Es gibt genau genommen nur einen einzigen Grund, um die Spielkritik zu verändern, sie zu verbessern: weil sie von der Leidenschaft getrieben ist sich kritisch mit Spielen auseinanderzusetzen. Weil der kritische Blick auf Spiele sich mit jeder neuen Idee, mit jedem neuen Gespräch und mit jedem neuen Erlebnis erweitert und verändert. Weil die Begeisterung für Spiele eben nicht nur im Ringen um Sieg und Niederlage ihre Erfüllung findet oder in der Gemeinsamkeit mit anderen Spieler*innen.

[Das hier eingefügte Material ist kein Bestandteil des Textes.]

(* ===== verification/BigtableExamples.v ===== *)
(** * The Bigtable adapter on a small table

    Concrete inputs for the theorems about the adapter, on the service of
    [BigtableDemo.v]. *)
From Stdlib Require Import Ascii.
From S2P Require Import Contract MemoryStore MemoryProofs Instances Demo PlatformDemo Prelude RustStr External Octets StoreTypes Store Bridge Client GcpAuth BigtableWire BigtableService Bigtable BigtableDemo BigtableTheorems BigtableRows BigtableRuns BigtableScans.

(** ** Reading *)
Definition some_chunks : list CellChunk :=
  [{| ck_row_key := "k"; ck_qualifier := Some "a"; ck_value := [x01]; ck_value_size := 2; ck_row_status := None |};
   {| ck_row_key := ""; ck_qualifier := None; ck_value := [x02]; ck_value_size := 0; ck_row_status := None |};
   {| ck_row_key := ""; ck_qualifier := Some "b"; ck_value := [x03]; ck_value_size := 0;
      ck_row_status := Some (CommitRow true) |}].
Definition some_rows : list (string * list (string * Bytes)) := [("k", [("a", [x01; x02]); ("b", [x03])])].

Lemma some_rows_sent : transmits some_rows [Ok (take 1 some_chunks); Ok (drop 1 some_chunks)].
Proof.
  exists [take 1 some_chunks; drop 1 some_chunks]. split; [done|].
  apply (rs_cons "k" _ [] some_chunks []); [done| |constructor]. apply rc_row; [|done].
  apply (cc_more "k" None "a" [x01; x02] [([x01], 2%Z); ([x02], 0%Z)] (take 2 some_chunks)).
  - by apply (pieces_more [x01]); [|constructor].
  - apply vc_more; [by right|by left|]. apply vc_last; [by left|by right].
  - eapply cc_last; [constructor|]. apply vc_last; [by left|by left].
Qed.
Lemma read_merges_rows_witness : exists merged,
  merge_stream merge_new [Ok (take 1 some_chunks); Ok (drop 1 some_chunks)] = Ok merged /\
  mg_out merged = [("k", row_of [("a", [x01; x02]); ("b", [x03])])].
Proof.
  apply (read_merges_rows some_rows); [apply some_rows_sent|]. by repeat constructor.
Defined.

(** ** Messages *)
Definition topic_msg (id : string) : Message := {|
  m_id := id; m_uaid := session_ua; m_channel_id := demo_channel;
  m_push := session_push; m_topic := Some "news";
  m_body := [x61]; m_ctype := None; m_cenc := Some "aes128gcm"; m_ttl := 60;
  m_urgency := Normal; m_accepted := 1000; m_expiry := 61000; m_rsub := Some demo_rsub;
|}.
Definition id_a : string := "aaaaaaaaaaaaaaaaaaaaaa".
Definition id_b : string := "bbbbbbbbbbbbbbbbbbbbbb".

Lemma topic_msg_storable id : utf8_valid id = true -> storable (topic_msg id).
Proof. intros Hid. split; try done; cbn; by intros s [= <-]. Qed.

Definition topic_row (id : string) : option TRow := apply_row (message_mutations (topic_msg id)) None.
Definition row_a : TRow := Eval vm_compute in default ∅ (topic_row id_a).
Definition row_b : TRow := Eval vm_compute in default ∅ (apply_row (message_mutations (topic_msg id_b)) (Some row_a)).
Lemma row_b_written : apply_row (message_mutations (topic_msg id_b)) (Some row_a) = Some row_b.
Proof. apply (bool_decide_unpack _). vm_compute. exact I. Qed.
Lemma message_row_roundtrip_witness :
  message_from_row (message_key (topic_msg id_b)) (row_of (cells_sent row_b)) = Some (topic_msg id_b).
Proof.
  apply (message_row_roundtrip (topic_msg id_b) (Some row_a) row_b); [|exact row_b_written|unfold arrives_as; reflexivity].
  apply topic_msg_storable. reflexivity.
Defined.

(** ** A store *)
Definition demo_store : BigtableStore := {| table := "t"; auth := None; app_profile := "" |}.
Definition empty_world : Env * BtWorld (T := Table) :=
  (demo_env 100000, {| g_sent := []; g_reply := fun _ => Err "closed"; g_token := None; g_rpc := ∅ |}).

Abbreviation after_a := (insert_message demo_store (topic_msg id_a) empty_world).
Abbreviation after_b := (insert_message demo_store (topic_msg id_b) after_a.2).
Abbreviation after_delete := (delete_message demo_store id_a None after_b.2).

Abbreviation demo_laws := toy_service (only parsing).

Lemma absent_row t k : ntable t !! k = None ->
  (forall f, in_family f t k) /\ forall col, cell t k col = None.
Proof.
  intros Hno. assert (Hc : forall col, cell t k col = None) by (intros col; unfold cell; by rewrite Hno).
  split; [|done]. intros f g q Hs. rewrite Hc in Hs. by destruct Hs.
Qed.
Lemma demo_inserted : is_ok after_a.1 = true /\ is_ok after_b.1 = true /\
  is_ok after_delete.1 = true /\ is_ok (message demo_store id_a after_a.2).1 = true /\
  ntable (wtable clean after_a.2) !! mid_key id_b = None.
Proof. vm_compute. done. Qed.
Lemma demo_keys id : id = id_a \/ id = id_b -> keys_ok (topic_msg id).
Proof. by intros [-> | ->]. Qed.
Lemma demo_indexed : indexed (wtable clean after_a.2) id_a (message_key (topic_msg id_a)).
Proof.
  destruct demo_inserted as [Hok _]. destruct after_a as [[[]|e] w] eqn:Hr; [|done].
  by destruct (insert_message_spec clean toy_service demo_store _ _ _ Hr) as (_ & _ & Hi & _);
    [apply absent_row; vm_compute; reflexivity..|].
Qed.

Lemma inserted_message_found_witness : (message demo_store id_a after_a.2).1 = Ok (Some (topic_msg id_a)).
Proof.
  destruct demo_inserted as (Hok & _ & _ & Hm & _). destruct after_a as [[[]|e] w1] eqn:Hr; [|done].
  cbn [snd] in *. destruct (message demo_store id_a w1) as [[o|e] w2] eqn:Hr2; [|done]. cbn. f_equal.
  apply (inserted_message_found clean toy_service demo_store (topic_msg id_a) empty_world w1 o w2);
    [by apply topic_msg_storable|by apply demo_keys; left| | |exact Hr|exact Hr2];
    apply absent_row; vm_compute; reflexivity.
Defined.

Lemma replaced_message_gone_witness : after_delete.1 = Ok None.
Proof.
  pose proof demo_indexed as Hidx. destruct demo_inserted as (_ & Hb & Hd & _ & Hno).
  destruct after_a as [ra wa] eqn:Ha. cbn [fst snd] in *.
  destruct (insert_message demo_store (topic_msg id_b) wa) as [[[]|e] wb] eqn:Hr; [|done]. cbn [fst snd] in *.
  destruct (delete_message demo_store id_a None wb) as [[o|e] w2] eqn:Hr2; [|done]. cbn. f_equal.
  refine (proj1 (replaced_message_gone clean toy_service demo_store (topic_msg id_a) (topic_msg id_b)
    wa wb None o w2 _ _ _ _ _ _ _ _ Hr Hr2));
    [by apply topic_msg_storable|by apply demo_keys; right|reflexivity|reflexivity|done|exact Hidx|
     by apply absent_row..].
Defined.

Abbreviation stale_removal := (remove_message demo_store (message_key (topic_msg id_a)) (topic_msg id_a) after_b.2).
Lemma demo_stale : is_ok stale_removal.1 = true /\
  snd <$> cell (wtable clean after_b.2) (message_key (topic_msg id_a)) (M, "id") = Some (as_bytes id_b).
Proof. vm_compute. done. Qed.
Lemma remove_message_checks_witness : stale_removal.1 = Ok false.
Proof.
  destruct demo_stale as [Hok Hid]. destruct after_b as [rb wb]. cbn [snd] in *.
  destruct (remove_message demo_store (message_key (topic_msg id_a)) (topic_msg id_a) wb)
    as [[b|e] w] eqn:Hr; [|done]. cbn.
  destruct (remove_message_checks clean toy_service demo_store _ (topic_msg id_a) _ _ _ eq_refl Hr)
    as [-> _]. by rewrite Hid.
Defined.

(** ** Routes *)
Definition demo_to : Recipient := RUserAgent session_ua.
Abbreviation routed_a := (set_route demo_store demo_to "http://a:9000" empty_world).
(** A node whose clock is behind. *)
Definition behind (w : Env * BtWorld (T := Table)) : Env * BtWorld (T := Table) := (demo_env 0, w.2).
Abbreviation routed_b := (set_route demo_store demo_to "http://b:9000" (behind routed_a.2)).
Abbreviation route_read := (route demo_store demo_to routed_b.2).
Abbreviation route_cleared := (clear_route demo_store demo_to "http://b:9000" routed_a.2).

Lemma demo_route : is_ok routed_b.1 = true /\ is_ok route_read.1 = true /\ is_ok route_cleared.1 = true /\
  route_cell (wtable clean (behind routed_a.2)) demo_to = Some (100000000%Z, as_bytes "http://a:9000") /\
  snd <$> route_cell (wtable clean routed_a.2) demo_to = Some (as_bytes "http://a:9000").
Proof. vm_compute. done. Qed.
Lemma demo_route_family : in_family D (wtable clean (behind routed_a.2)) (route_key demo_to).
Proof.
  assert (Hok : is_ok routed_a.1 = true) by (vm_compute; reflexivity).
  change (wtable clean (behind routed_a.2)) with (wtable clean routed_a.2).
  destruct routed_a as [[p|e] w1] eqn:Hr; [|done]. cbn [snd].
  apply (set_route_spec clean toy_service demo_store demo_to) in Hr as (_ & _ & ms & _ & Hc); [|done|].
  - intros f q Hs. rewrite Hc in Hs. case_decide as Hk; [by destruct Hk as [_ [= -> ->]]|].
    revert Hs. rewrite (proj2 (absent_row (wtable clean empty_world) (route_key demo_to) eq_refl)). by intros [].
  - by apply absent_row.
Qed.
Lemma demo_clock w : clock_fits (behind w).1.
Proof. intros i. cbn. change (2 ^ 63)%N with 9223372036854775808%N. lia. Qed.

(** The node that is behind does not get the route. *)
Lemma set_route_takes_over_witness : route_read.1 = Ok (Some "http://a:9000").
Proof.
  destruct demo_route as (Hb & Hr & _ & Hcell & _). pose proof demo_route_family as Hfam.
  destruct routed_a as [ra wa]. cbn [snd] in *. 
  destruct (set_route demo_store demo_to "http://b:9000" (behind wa)) as [[p|e] w1] eqn:Hset; [|done].
  cbn [fst snd] in *. destruct (route demo_store demo_to w1) as [[r|e] w2] eqn:Hget; [|done]. cbn. f_equal.
  destruct (set_route_takes_over clean toy_service demo_store demo_to "http://b:9000" (behind wa) p w1 r w2
    eq_refl eq_refl Hfam (demo_clock wa) Hset Hget) as (_ & _ & ms & (i & _ & Hms) & ->).
  rewrite Hcell. assert (ms <= 1000)%N as Hle by (cbn in Hms; lia).
  rewrite (proj2 (Z.ltb_lt _ _)) by lia. reflexivity.
Defined.

Lemma clear_route_newest_witness : route_cleared.1 = Ok false.
Proof.
  destruct demo_route as (_ & _ & Hok & _ & Hcell). destruct routed_a as [ra wa]. cbn [snd] in *.
  destruct (clear_route demo_store demo_to "http://b:9000" wa) as [[b|e] w] eqn:Hr; [|done]. cbn.
  destruct (clear_route_newest clean toy_service demo_store demo_to "http://b:9000" wa b w eq_refl Hr)
    as [-> _]. by rewrite Hcell.
Defined.

(** ** Scans: two messages, three receipts and a subscription *)
Definition plain_msg (id : string) (at_ : N) : Message := {|
  m_id := id; m_uaid := session_ua; m_channel_id := demo_channel; m_push := session_push; m_topic := None;
  m_body := [x62]; m_ctype := None; m_cenc := Some "aes128gcm"; m_ttl := 60;
  m_urgency := Normal; m_accepted := at_; m_expiry := at_ + 60000; m_rsub := None;
|}.
Definition two_msgs : list Message := [topic_msg id_b; plain_msg id_a 900].
Definition demo_rc (id : string) : Receipt := {| r_rsub := demo_rsub; r_msg_id := id; r_status := 410 |}.
Definition filled : result BoxError (list (option N)) * (Env * BtWorld (T := Table)) :=
  (_ ← insert_message demo_store (topic_msg id_b);
   _ ← insert_message demo_store (plain_msg id_a 900);
   _ ← put demo_store ("rsub#" +:+ demo_rsub) D [("c", as_bytes "1")];
   n1 ← enqueue_receipt demo_store (demo_rc id_a);
   n2 ← enqueue_receipt demo_store (demo_rc id_b);
   _ ← create_subscription demo_store session_ua demo_channel None;
   (mret [n1; n2] : EST _ BoxError _)) empty_world.
Definition demo_receipts : list (N * Receipt) :=
  match filled.1 with
  | Ok [Some n1; Some n2] => [(n1, demo_rc id_a); (n2, demo_rc id_b)]
  | _ => []
  end.
Definition demo_listed : list Subscription :=
  [{| sub_uaid := session_ua; sub_channel_id := demo_channel; sub_push := (new_id (demo_env 100000)).1; sub_vapid := None |}].
Lemma filled_rows :
  rows_of_check M message_key message_cols (wtable clean filled.2) ("msg#" +:+ session_ua) two_msgs = true /\
  rows_of_check D receipt_key receipt_cols (wtable clean filled.2) ("rq#" +:+ demo_rsub) demo_receipts = true /\
  rows_of_check D sub_key sub_cols (wtable clean filled.2) ("ch#" +:+ session_ua) demo_listed = true.
Proof. vm_compute. done. Qed.
Abbreviation demo_pending := (pending demo_store session_ua 60950 10 filled.2).
Abbreviation demo_queue := (queued_receipts demo_store demo_rsub filled.2).
Abbreviation demo_list := (subscriptions demo_store session_ua filled.2).
Lemma filled_reads : is_ok demo_pending.1 = true /\ is_ok demo_queue.1 = true /\ is_ok demo_list.1 = true /\
  length demo_receipts = 2.
Proof. vm_compute. done. Qed.
Lemma two_msgs_storable : Forall storable two_msgs.
Proof. repeat constructor; try done; cbn; by intros s [= <-]. Qed.
Lemma demo_queueable : Forall (queueable demo_rsub) demo_receipts.
Proof. apply (bool_decide_unpack _). vm_compute. exact I. Qed.

(** One of the two messages has expired. *)
Lemma pending_in_order_witness : demo_pending.1 = Ok [topic_msg id_b].
Proof.
  destruct filled_rows as [Hrows _]. destruct filled_reads as [Hok _].
  destruct demo_pending as [[ps|e] w'] eqn:Hr; [|done]. cbn [fst]. f_equal.
  destruct (pending_in_order clean toy_service demo_store session_ua 60950 10 two_msgs filled.2 ps w'
    (rows_of_checked _ _ _ _ _ _ Hrows) two_msgs_storable Hr) as (_ & all & _ & Hp & ->).
  assert (Hf : filter (fun m => (60950 < m_expiry m)%N) two_msgs = [topic_msg id_b]) by (vm_compute; reflexivity).
  rewrite Hf in Hp. symmetry in Hp. apply Permutation_singleton_l in Hp as <-. reflexivity.
Defined.

Lemma queued_receipts_in_order_witness : exists got w', demo_queue = (Ok got, w') /\
  length got = 2 /\ StronglySorted N.lt got.*1.
Proof.
  destruct filled_rows as (_ & Hrows & _). destruct filled_reads as (_ & Hok & _ & Hlen).
  destruct demo_queue as [[got|e] w'] eqn:Hr; [|discriminate Hok]. exists got, w'. split; [reflexivity|].
  destruct (queued_receipts_in_order clean toy_service demo_store demo_rsub demo_receipts filled.2 got w'
    (rows_of_checked _ _ _ _ _ _ Hrows) demo_queueable Hr) as (_ & Hp & Hs).
  split; [|exact Hs]. rewrite Hp. exact Hlen.
Defined.

Lemma demo_all_listed : Forall (listed session_ua) demo_listed.
Proof. repeat constructor. intros k Hk. discriminate Hk. Qed.
Lemma subscriptions_complete_witness : demo_list.1 = Ok demo_listed.
Proof.
  destruct filled_rows as (_ & _ & Hrows). destruct filled_reads as (_ & _ & Hok & _).
  destruct demo_list as [[got|e] w'] eqn:Hr; [|done]. cbn [fst]. f_equal.
  destruct (subscriptions_complete clean toy_service demo_store session_ua demo_listed filled.2 got w'
    (rows_of_checked _ _ _ _ _ _ Hrows) demo_all_listed Hr) as (_ & Hp).
  symmetry in Hp. apply Permutation_singleton_l in Hp. symmetry. exact Hp.
Defined.

(** ** Both adapters pass the executable contract *)

(** A generator whose octets do not repeat a window of sixteen soon. *)
Definition check_env : Env := {|
  env_clock := fun i => (1700000000000 + N.min (N.of_nat i) 1000)%N; env_ticks := 0;
  env_random := fun i => byte_of ((N.of_nat i * 7 + N.of_nat (i / 256) * 11) mod 256)%N; env_drawn := 0;
  env_instant := fun i => N.of_nat i; env_instants := 0; env_last_seq := 0;
|}.
Lemma memory_passes : (Contract.check (check_env, MemoryStore.new)).1 = Ok ().
Proof. vm_compute. reflexivity. Qed.
Lemma bigtable_passes :
  (@Contract.check _ (bigtable demo_store) _ (check_env, empty_world.2)).1 = Ok ().
Proof. vm_compute. reflexivity. Qed.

Die Spielkritik muss sich für die Menschen verändern, die nicht nur den Konsumgegenstand Brettspiel oder die Hobbybeschäftigung „Spielen“ sehen, sondern eben die schemenhaften Umrisse einer Kultur wahrnehmen. Sie muss sich ändern, um das Kulturgut und die Spielkultur selbst zu erfassen und zu benennen. Kritik ist nicht allein die Bewertung eines Gegenstandes, sondern auch das Ausarbeiten und Hervorstreichen der Ideen und Werte, die diesem Gegenstand zu Grunde liegen. Kritik ist immer die Frage nach dem Warum. Die Antworten, die wir darauf finden und geben, sind ein Spiegel der Wertschätzung und Bedeutung, die wir der Sache beimessen. Kritik muss sich verändern, damit das was wir über Spiele sagen auch dem entspricht, was wir von ihnen halten und was sie uns bedeuten.